▶ **Source material**
(* ===== verification/Metadata.v ===== *)
(** * Note metadata (src/src/metadata.h, src/src/metadata.c)

    The metadata of a note is one block: a header of 16 bytes and entries of 16
    bytes each, sorted by type and, among reactions, by reaction.  An entry holds
    the counters of its type.  Code that updates it clones it into a buffer,
    with an entry for the counter it wants.

    Functions work on a memory and addresses into it; the builder is a cursor.
    [None] is undefined behaviour or a failed assertion.  A pointer to metadata
    is NULL, a value of the database, or the buffer of the caller, whose first
    byte is at address 0.  The lemmas relate the bytes to [note_meta], a header
    and a list of entries sorted by their keys, and the theorems show that an
    update keeps that list sorted, touches one entry and loses none. *)

From stdpp Require Import sorting.
From S2P Require Import Keys.
From S2P Require Export Binmoji Filter.
Open Scope Z_scope.
Open Scope ndb_scope.

(** ** Layout *)

Definition NDB_NOTE_META_RESERVED : Z := 0.
Definition NDB_NOTE_META_COUNTS : Z := 100.
Definition NDB_NOTE_META_REACTION : Z := 200.
Definition NDB_NOTE_META_ZAP : Z := 300.
Definition NDB_NOTE_META_ZAP_UNVERIFIED : Z := 302.

Definition NDB_NOTE_META_FLAG_DELETED : Z := 0.
Definition NDB_NOTE_META_FLAG_SEEN : Z := 2.
Definition NDB_NOTE_META_FLAG_ZAP_VERIFIED : Z := 4.

(** Offsets of the packed [struct ndb_note_meta] and [struct ndb_note_meta_entry]. *)
Module moff.
Definition version : Z := 0.
Definition padding : Z := 1.
Definition count : Z := 2.
Definition data_table_size : Z := 4.
Definition flags : Z := 8.
Definition sizeof : Z := 16.
Definition e_type : Z := 0.
Definition e_aux2 : Z := 2.
Definition e_aux : Z := 4.
Definition e_payload : Z := 8.
Definition direct_replies : Z := 8.
Definition quotes : Z := 10.
Definition thread_replies : Z := 12.
Definition sizeof_entry : Z := 16.
End moff.

(** ** The header *)

Definition ndb_note_meta_entries_count (m : mem) (meta : Z) : option Z := load_u16 m (meta + moff.count).

Definition ndb_note_meta_header_init (m : mem) (meta : Z) : option mem :=
  m ← storen m (meta + moff.version) [1];
  m ← storen m (meta + moff.flags) (le_bytes 8 0);
  m ← storen m (meta + moff.count) (le_bytes 2 0);
  storen m (meta + moff.data_table_size) (le_bytes 4 0).
(** ** Counting again from the tag index

    The scan of the keys that start with a letter and an id, up to the first that
    does not. *)

Fixpoint scan_loop {A} (fuel : nat) (c : C) (it : item) (letter : Z) (id : list Z)
    (read : list Z -> option Z) (visit : Z -> A -> option A) (acc : A) : option A :=
  match fuel with
  | O => None
  | S fuel =>
      note_key ← read (snd it);
      if zlen (fst it) <? 41 then Some acc
      else
        k0 ← load8 (fst it) 0; kid ← loadn (fst it) 1 32;
        if negb (k0 =? letter) || negb (memcmp kid id =? 0) then Some acc
        else
          acc ← visit note_key acc;
          match mdb_cursor_get c MDB_NEXT with
          | None => Some acc
          | Some (c, it) => scan_loop fuel c it letter id read visit acc
          end
  end.

(** The result and the counters; failing to open the cursor leaves them. *)
Definition scan_tags {A} (txn : ndb_txn D) (letter : Z) (id : list Z) (read : list Z -> option Z)
    (visit : Z -> A -> option A) (acc : A) : option (bool * A) :=
  match mdb_cursor_open (txn NDB_DB_NOTE_TAGS) with
  | None => Some (false, acc)
  | Some c =>
      match mdb_cursor_get c (MDB_SET_RANGE (letter :: id ++ replicate 8 0)) with
      | None => Some (true, acc)
      | Some (c, it) =>
          acc ← scan_loop (S (length (db_items (txn NDB_DB_NOTE_TAGS)))) c it letter id read visit acc;
          Some (true, acc)
      end
  end.

Definition read_note_key (v : list Z) : option Z := u64_at v 0.

Definition reply_visit (txn : ndb_txn D) (note_id : list Z) (note_key : Z) (acc : Z * Z) : option (Z * Z) :=
  match ndb_get_note_by_key txn note_key with
  | None => Some acc
  | Some note =>
      kind ← ndb_note_kind note 0;
      if negb (kind =? 1) then Some acc
      else
        reply ← ndb_parse_reply note 0;
        target ← reply_target note reply;
        direct ← match target with
                 | None => Some false
                 | Some a => x ← loadn note a 32; Some (memcmp x note_id =? 0)
                 end;
        thread ← match nr_root reply with
                 | None => Some false
                 | Some a => x ← loadn note a 32; Some (memcmp x note_id =? 0)
                 end;
        Some (if direct : bool then u16 (fst acc + 1) else fst acc, if thread : bool then u32 (snd acc + 1) else snd acc)
  end.

Definition ndb_count_replies (txn : ndb_txn D) (note_id : list Z) : option (bool * (Z * Z)) :=
  scan_tags txn 101 note_id read_note_key (reply_visit txn note_id) (0, 0).

Definition repost_visit (txn : ndb_txn D) (note_key : Z) (count : Z) : option Z :=
  match ndb_get_note_by_key txn note_key with
  | None => Some count
  | Some note =>
      kind ← ndb_note_kind note 0;
      Some (if (kind =? 6) || (kind =? 16) then u16 (count + 1) else count)
  end.

Definition ndb_count_reposts (txn : ndb_txn D) (note_id : list Z) : option (bool * Z) :=
  scan_tags txn 101 note_id read_note_key (repost_visit txn) 0.

(** The values are not read. *)
Definition ndb_count_quotes (txn : ndb_txn D) (note_id : list Z) : option (bool * Z) :=
  scan_tags txn 113 note_id (fun _ => Some 0) (fun _ count => Some (u16 (count + 1))) 0.

(** The count of reactions and the builder, the metadata built so far. *)
Definition reaction_visit (txn : ndb_txn D) (note_id : list Z) (note_key : Z) (acc : Z * (mem * cursor)) :
    option (Z * (mem * cursor)) :=
  match ndb_get_note_by_key txn note_key with
  | None => Some acc
  | Some note =>
      kind ← ndb_note_kind note 0;
      if negb (kind =? 7) then Some acc
      else
        last_id ← ndb_note_last_id_tag note 0 101;
        match last_id with
        | None => Some acc
        | Some a =>
            x ← loadn note a 32;
            if negb (memcmp x note_id =? 0) then Some acc
            else
              content ← ndb_note_content note 0;
              r ← ndb_reaction_set output_emoji note content;
              str ← (if fst r : bool then Some (snd r) else snd <$> ndb_reaction_set output_emoji plus_str 0);
              e ← ndb_note_meta_builder_find_entry NDB_NOTE_META_REACTION (Some str) (snd acc);
              b ← match e with
                  | (Some entry, (m, c)) => m ← incr32 m (ndb_note_meta_reaction_count entry); Some (m, c)
                  | (None, b) =>
                      e ← ndb_note_meta_add_entry b;
                      match e with
                      | (Some entry, (m, c)) => m ← ndb_note_meta_reaction_set m entry 1 str; Some (m, c)
                      | (None, b) => Some b
                      end
                  end;
              Some (u32 (fst acc + 1), b)
        end
  end.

▶ **Problem description**
Give a verbatim copy of the material above.

▶ **Reply**
(* ===== verification/Metadata.v ===== *)
(** * Note metadata (src/src/metadata.h, src/src/metadata.c)

    The metadata of a note is one block: a header of 16 bytes and entries of 16
    bytes each, sorted by type and, among reactions, by reaction.  An entry holds
    the counters of its type.  Code that updates it clones it into a buffer,
    with an entry for the counter it wants.

    Functions work on a memory and addresses into it; the builder is a cursor.
    [None] is undefined behaviour or a failed assertion.  A pointer to metadata
    is NULL, a value of the database, or the buffer of the caller, whose first
    byte is at address 0.  The lemmas relate the bytes to [note_meta], a header
    and a list of entries sorted by their keys, and the theorems show that an
    update keeps that list sorted, touches one entry and loses none. *)

From stdpp Require Import sorting.
From S2P Require Import Keys.
From S2P Require Export Binmoji Filter.
Open Scope Z_scope.
Open Scope ndb_scope.

(** ** Layout *)

Definition NDB_NOTE_META_RESERVED : Z := 0.
Definition NDB_NOTE_META_COUNTS : Z := 100.
Definition NDB_NOTE_META_REACTION : Z := 200.
Definition NDB_NOTE_META_ZAP : Z := 300.
Definition NDB_NOTE_META_ZAP_UNVERIFIED : Z := 302.

Definition NDB_NOTE_META_FLAG_DELETED : Z := 0.
Definition NDB_NOTE_META_FLAG_SEEN : Z := 2.
Definition NDB_NOTE_META_FLAG_ZAP_VERIFIED : Z := 4.

(** Offsets of the packed [struct ndb_note_meta] and [struct ndb_note_meta_entry]. *)
Module moff.
Definition version : Z := 0.
Definition padding : Z := 1.
Definition count : Z := 2.
Definition data_table_size : Z := 4.
Definition flags : Z := 8.
Definition sizeof : Z := 16.
Definition e_type : Z := 0.
Definition e_aux2 : Z := 2.
Definition e_aux : Z := 4.
Definition e_payload : Z := 8.
Definition direct_replies : Z := 8.
Definition quotes : Z := 10.
Definition thread_replies : Z := 12.
Definition sizeof_entry : Z := 16.
End moff.

(** ** The header *)

Definition ndb_note_meta_entries_count (m : mem) (meta : Z) : option Z := load_u16 m (meta + moff.count).

Definition ndb_note_meta_header_init (m : mem) (meta : Z) : option mem :=
  m ← storen m (meta + moff.version) [1];
  m ← storen m (meta + moff.flags) (le_bytes 8 0);
  m ← storen m (meta + moff.count) (le_bytes 2 0);
  storen m (meta + moff.data_table_size) (le_bytes 4 0).
(** ** Counting again from the tag index

    The scan of the keys that start with a letter and an id, up to the first that
    does not. *)

Fixpoint scan_loop {A} (fuel : nat) (c : C) (it : item) (letter : Z) (id : list Z)
    (read : list Z -> option Z) (visit : Z -> A -> option A) (acc : A) : option A :=
  match fuel with
  | O => None
  | S fuel =>
      note_key ← read (snd it);
      if zlen (fst it) <? 41 then Some acc
      else
        k0 ← load8 (fst it) 0; kid ← loadn (fst it) 1 32;
        if negb (k0 =? letter) || negb (memcmp kid id =? 0) then Some acc
        else
          acc ← visit note_key acc;
          match mdb_cursor_get c MDB_NEXT with
          | None => Some acc
          | Some (c, it) => scan_loop fuel c it letter id read visit acc
          end
  end.

(** The result and the counters; failing to open the cursor leaves them. *)
Definition scan_tags {A} (txn : ndb_txn D) (letter : Z) (id : list Z) (read : list Z -> option Z)
    (visit : Z -> A -> option A) (acc : A) : option (bool * A) :=
  match mdb_cursor_open (txn NDB_DB_NOTE_TAGS) with
  | None => Some (false, acc)
  | Some c =>
      match mdb_cursor_get c (MDB_SET_RANGE (letter :: id ++ replicate 8 0)) with
      | None => Some (true, acc)
      | Some (c, it) =>
          acc ← scan_loop (S (length (db_items (txn NDB_DB_NOTE_TAGS)))) c it letter id read visit acc;
          Some (true, acc)
      end
  end.

Definition read_note_key (v : list Z) : option Z := u64_at v 0.

Definition reply_visit (txn : ndb_txn D) (note_id : list Z) (note_key : Z) (acc : Z * Z) : option (Z * Z) :=
  match ndb_get_note_by_key txn note_key with
  | None => Some acc
  | Some note =>
      kind ← ndb_note_kind note 0;
      if negb (kind =? 1) then Some acc
      else
        reply ← ndb_parse_reply note 0;
        target ← reply_target note reply;
        direct ← match target with
                 | None => Some false
                 | Some a => x ← loadn note a 32; Some (memcmp x note_id =? 0)
                 end;
        thread ← match nr_root reply with
                 | None => Some false
                 | Some a => x ← loadn note a 32; Some (memcmp x note_id =? 0)
                 end;
        Some (if direct : bool then u16 (fst acc + 1) else fst acc, if thread : bool then u32 (snd acc + 1) else snd acc)
  end.

Definition ndb_count_replies (txn : ndb_txn D) (note_id : list Z) : option (bool * (Z * Z)) :=
  scan_tags txn 101 note_id read_note_key (reply_visit txn note_id) (0, 0).

Definition repost_visit (txn : ndb_txn D) (note_key : Z) (count : Z) : option Z :=
  match ndb_get_note_by_key txn note_key with
  | None => Some count
  | Some note =>
      kind ← ndb_note_kind note 0;
      Some (if (kind =? 6) || (kind =? 16) then u16 (count + 1) else count)
  end.

Definition ndb_count_reposts (txn : ndb_txn D) (note_id : list Z) : option (bool * Z) :=
  scan_tags txn 101 note_id read_note_key (repost_visit txn) 0.

(** The values are not read. *)
Definition ndb_count_quotes (txn : ndb_txn D) (note_id : list Z) : option (bool * Z) :=
  scan_tags txn 113 note_id (fun _ => Some 0) (fun _ count => Some (u16 (count + 1))) 0.

(** The count of reactions and the builder, the metadata built so far. *)
Definition reaction_visit (txn : ndb_txn D) (note_id : list Z) (note_key : Z) (acc : Z * (mem * cursor)) :
    option (Z * (mem * cursor)) :=
  match ndb_get_note_by_key txn note_key with
  | None => Some acc
  | Some note =>
      kind ← ndb_note_kind note 0;
      if negb (kind =? 7) then Some acc
      else
        last_id ← ndb_note_last_id_tag note 0 101;
        match last_id with
        | None => Some acc
        | Some a =>
            x ← loadn note a 32;
            if negb (memcmp x note_id =? 0) then Some acc
            else
              content ← ndb_note_content note 0;
              r ← ndb_reaction_set output_emoji note content;
              str ← (if fst r : bool then Some (snd r) else snd <$> ndb_reaction_set output_emoji plus_str 0);
              e ← ndb_note_meta_builder_find_entry NDB_NOTE_META_REACTION (Some str) (snd acc);
              b ← match e with
                  | (Some entry, (m, c)) => m ← incr32 m (ndb_note_meta_reaction_count entry); Some (m, c)
                  | (None, b) =>
                      e ← ndb_note_meta_add_entry b;
                      match e with
                      | (Some entry, (m, c)) => m ← ndb_note_meta_reaction_set m entry 1 str; Some (m, c)
                      | (None, b) => Some b
                      end
                  end;
              Some (u32 (fst acc + 1), b)
        end
  end.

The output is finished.